> [Try it]:
Pull out of the data below the stretch of lines bounded by the one containing "Some _ => g" and the one containing "<[k := default [] (g !! k) ++ vs]> g.", both bounds included, unchanged.
* * *
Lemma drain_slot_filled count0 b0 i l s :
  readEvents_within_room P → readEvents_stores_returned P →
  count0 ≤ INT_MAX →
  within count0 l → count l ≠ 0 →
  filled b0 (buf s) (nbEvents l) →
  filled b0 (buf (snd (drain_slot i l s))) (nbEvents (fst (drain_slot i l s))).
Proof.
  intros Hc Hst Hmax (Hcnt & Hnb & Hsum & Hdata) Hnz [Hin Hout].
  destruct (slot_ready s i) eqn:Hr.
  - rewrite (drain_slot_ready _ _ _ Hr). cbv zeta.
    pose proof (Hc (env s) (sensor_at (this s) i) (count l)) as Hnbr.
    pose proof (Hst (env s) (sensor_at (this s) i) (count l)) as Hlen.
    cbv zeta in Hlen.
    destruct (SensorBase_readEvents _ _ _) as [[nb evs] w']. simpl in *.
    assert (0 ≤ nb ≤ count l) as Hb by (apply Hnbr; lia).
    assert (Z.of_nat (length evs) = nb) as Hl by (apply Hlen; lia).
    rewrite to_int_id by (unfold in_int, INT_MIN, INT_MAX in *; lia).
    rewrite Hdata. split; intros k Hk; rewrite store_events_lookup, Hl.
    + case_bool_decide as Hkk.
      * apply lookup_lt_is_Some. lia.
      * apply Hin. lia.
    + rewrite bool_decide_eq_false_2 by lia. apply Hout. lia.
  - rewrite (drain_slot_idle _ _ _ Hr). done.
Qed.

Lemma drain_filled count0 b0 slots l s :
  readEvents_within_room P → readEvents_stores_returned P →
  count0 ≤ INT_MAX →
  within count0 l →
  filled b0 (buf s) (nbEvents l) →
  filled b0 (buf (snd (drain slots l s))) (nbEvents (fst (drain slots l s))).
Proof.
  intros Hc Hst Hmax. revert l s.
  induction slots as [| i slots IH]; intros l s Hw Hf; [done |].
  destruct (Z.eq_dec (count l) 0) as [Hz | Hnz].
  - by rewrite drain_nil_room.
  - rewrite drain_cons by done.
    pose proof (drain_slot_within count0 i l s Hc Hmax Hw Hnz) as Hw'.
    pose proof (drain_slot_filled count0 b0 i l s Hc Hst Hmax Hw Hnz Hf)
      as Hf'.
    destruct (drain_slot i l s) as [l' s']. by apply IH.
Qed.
* * *
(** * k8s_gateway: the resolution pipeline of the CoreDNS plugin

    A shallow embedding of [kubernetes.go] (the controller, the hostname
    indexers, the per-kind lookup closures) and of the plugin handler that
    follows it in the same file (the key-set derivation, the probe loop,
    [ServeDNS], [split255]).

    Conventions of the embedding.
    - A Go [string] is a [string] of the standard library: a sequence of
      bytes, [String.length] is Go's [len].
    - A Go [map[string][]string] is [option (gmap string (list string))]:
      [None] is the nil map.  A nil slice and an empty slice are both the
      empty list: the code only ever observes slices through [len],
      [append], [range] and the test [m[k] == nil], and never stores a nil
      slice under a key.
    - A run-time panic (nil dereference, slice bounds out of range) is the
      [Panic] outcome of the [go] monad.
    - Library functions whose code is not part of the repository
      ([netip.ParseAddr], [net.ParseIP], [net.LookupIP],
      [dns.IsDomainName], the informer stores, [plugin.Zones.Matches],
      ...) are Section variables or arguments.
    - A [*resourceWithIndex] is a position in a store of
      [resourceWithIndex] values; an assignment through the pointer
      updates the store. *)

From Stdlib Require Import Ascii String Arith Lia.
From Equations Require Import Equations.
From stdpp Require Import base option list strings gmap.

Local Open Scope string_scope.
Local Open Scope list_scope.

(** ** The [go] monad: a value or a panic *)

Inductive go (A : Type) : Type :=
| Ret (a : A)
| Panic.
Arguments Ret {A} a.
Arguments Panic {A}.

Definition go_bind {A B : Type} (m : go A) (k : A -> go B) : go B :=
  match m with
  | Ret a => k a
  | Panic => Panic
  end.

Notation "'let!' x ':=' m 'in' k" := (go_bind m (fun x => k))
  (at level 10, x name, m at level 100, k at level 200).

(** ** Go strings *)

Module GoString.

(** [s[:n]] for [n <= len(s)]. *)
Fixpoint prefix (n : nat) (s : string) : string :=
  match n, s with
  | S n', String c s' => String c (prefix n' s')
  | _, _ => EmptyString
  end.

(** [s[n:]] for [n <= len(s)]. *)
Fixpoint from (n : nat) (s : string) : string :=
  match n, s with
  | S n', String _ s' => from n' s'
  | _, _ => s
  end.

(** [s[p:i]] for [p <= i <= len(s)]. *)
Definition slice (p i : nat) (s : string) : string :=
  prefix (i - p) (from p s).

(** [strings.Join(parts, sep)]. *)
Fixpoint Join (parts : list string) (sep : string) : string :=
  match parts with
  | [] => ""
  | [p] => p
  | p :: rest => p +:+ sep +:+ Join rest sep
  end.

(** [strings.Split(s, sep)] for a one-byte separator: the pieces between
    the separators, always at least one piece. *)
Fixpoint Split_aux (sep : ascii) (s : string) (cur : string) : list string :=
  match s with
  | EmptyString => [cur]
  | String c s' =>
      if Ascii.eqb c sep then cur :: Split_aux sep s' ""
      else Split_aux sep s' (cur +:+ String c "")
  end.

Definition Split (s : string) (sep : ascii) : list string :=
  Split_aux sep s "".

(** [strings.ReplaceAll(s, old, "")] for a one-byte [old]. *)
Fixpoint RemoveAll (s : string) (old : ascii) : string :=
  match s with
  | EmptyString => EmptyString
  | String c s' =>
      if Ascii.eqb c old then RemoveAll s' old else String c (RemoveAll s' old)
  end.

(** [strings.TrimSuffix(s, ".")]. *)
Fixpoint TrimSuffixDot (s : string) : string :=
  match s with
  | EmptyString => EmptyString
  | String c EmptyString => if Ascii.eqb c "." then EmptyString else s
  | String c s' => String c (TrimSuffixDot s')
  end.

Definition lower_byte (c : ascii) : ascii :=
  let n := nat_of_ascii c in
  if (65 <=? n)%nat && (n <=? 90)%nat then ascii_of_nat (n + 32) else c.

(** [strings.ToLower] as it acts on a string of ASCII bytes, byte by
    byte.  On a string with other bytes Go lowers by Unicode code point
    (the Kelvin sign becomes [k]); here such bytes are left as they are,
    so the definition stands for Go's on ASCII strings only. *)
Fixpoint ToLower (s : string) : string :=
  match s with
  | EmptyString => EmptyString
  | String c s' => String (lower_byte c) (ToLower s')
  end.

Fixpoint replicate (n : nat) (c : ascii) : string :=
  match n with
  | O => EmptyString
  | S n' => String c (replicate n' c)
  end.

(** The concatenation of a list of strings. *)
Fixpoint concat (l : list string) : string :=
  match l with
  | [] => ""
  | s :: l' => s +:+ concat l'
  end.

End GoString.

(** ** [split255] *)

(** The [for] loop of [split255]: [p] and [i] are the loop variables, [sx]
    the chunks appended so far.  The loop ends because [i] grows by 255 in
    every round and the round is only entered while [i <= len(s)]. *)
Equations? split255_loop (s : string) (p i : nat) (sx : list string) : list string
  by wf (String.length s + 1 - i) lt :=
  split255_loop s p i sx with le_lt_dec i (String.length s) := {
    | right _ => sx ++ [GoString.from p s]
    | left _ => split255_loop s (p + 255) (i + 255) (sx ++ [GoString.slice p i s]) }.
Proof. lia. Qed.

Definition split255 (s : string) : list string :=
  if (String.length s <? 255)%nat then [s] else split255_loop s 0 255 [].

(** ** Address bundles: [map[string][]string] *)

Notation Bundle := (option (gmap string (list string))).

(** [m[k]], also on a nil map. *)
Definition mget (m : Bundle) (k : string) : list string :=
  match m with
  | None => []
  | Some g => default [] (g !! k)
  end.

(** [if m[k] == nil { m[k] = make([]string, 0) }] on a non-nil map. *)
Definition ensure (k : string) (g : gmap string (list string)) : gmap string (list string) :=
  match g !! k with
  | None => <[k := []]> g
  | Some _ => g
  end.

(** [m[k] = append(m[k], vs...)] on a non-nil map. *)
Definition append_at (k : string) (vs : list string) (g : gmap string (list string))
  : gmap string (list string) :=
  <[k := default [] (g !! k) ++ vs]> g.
* * *
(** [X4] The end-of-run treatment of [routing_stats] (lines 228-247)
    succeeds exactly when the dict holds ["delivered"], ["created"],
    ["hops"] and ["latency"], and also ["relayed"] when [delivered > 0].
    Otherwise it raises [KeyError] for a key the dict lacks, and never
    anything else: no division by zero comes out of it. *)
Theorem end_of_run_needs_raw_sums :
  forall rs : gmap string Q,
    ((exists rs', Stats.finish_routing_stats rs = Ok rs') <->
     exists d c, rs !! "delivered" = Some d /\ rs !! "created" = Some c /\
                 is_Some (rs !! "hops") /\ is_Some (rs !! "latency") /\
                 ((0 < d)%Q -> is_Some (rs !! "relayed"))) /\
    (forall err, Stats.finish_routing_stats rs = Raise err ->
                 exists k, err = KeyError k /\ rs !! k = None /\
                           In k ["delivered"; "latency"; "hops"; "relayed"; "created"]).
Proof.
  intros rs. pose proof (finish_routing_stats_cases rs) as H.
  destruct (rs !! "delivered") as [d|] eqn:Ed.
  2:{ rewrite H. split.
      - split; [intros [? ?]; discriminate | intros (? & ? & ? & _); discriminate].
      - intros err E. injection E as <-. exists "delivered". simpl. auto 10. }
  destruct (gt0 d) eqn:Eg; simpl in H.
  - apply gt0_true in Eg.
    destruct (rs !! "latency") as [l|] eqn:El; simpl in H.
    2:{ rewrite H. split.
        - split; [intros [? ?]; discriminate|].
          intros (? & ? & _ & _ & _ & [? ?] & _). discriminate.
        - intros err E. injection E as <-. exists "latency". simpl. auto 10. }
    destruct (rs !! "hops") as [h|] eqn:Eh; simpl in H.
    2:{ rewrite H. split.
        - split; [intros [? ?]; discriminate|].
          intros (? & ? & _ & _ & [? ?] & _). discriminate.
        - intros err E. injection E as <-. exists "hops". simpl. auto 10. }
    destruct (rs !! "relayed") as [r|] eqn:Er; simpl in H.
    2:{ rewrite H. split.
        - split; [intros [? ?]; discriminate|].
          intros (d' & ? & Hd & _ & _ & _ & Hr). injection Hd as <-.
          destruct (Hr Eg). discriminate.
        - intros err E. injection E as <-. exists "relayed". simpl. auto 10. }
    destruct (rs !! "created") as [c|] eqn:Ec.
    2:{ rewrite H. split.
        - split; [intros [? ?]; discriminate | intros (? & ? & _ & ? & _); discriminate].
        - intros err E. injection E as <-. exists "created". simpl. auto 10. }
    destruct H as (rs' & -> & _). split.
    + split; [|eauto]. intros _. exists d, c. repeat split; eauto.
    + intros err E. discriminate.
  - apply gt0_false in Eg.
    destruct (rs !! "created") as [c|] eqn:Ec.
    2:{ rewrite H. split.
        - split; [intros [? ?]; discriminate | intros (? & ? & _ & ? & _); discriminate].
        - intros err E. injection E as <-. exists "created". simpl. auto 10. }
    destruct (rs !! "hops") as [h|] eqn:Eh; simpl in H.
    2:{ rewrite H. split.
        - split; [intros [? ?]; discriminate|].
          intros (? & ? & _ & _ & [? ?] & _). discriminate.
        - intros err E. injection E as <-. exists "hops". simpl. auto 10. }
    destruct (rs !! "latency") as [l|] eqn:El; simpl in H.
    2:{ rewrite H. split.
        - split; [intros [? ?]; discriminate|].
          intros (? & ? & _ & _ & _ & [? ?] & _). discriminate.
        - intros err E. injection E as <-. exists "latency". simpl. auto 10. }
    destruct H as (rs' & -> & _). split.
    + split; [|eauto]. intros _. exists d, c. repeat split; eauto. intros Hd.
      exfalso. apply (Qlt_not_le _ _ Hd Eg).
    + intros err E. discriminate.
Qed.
* * *
> [Answer area]:
  | Some _ => g
  end.

(** [m[k] = append(m[k], vs...)] on a non-nil map. *)
Definition append_at (k : string) (vs : list string) (g : gmap string (list string))
  : gmap string (list string) :=
  <[k := default [] (g !! k) ++ vs]> g.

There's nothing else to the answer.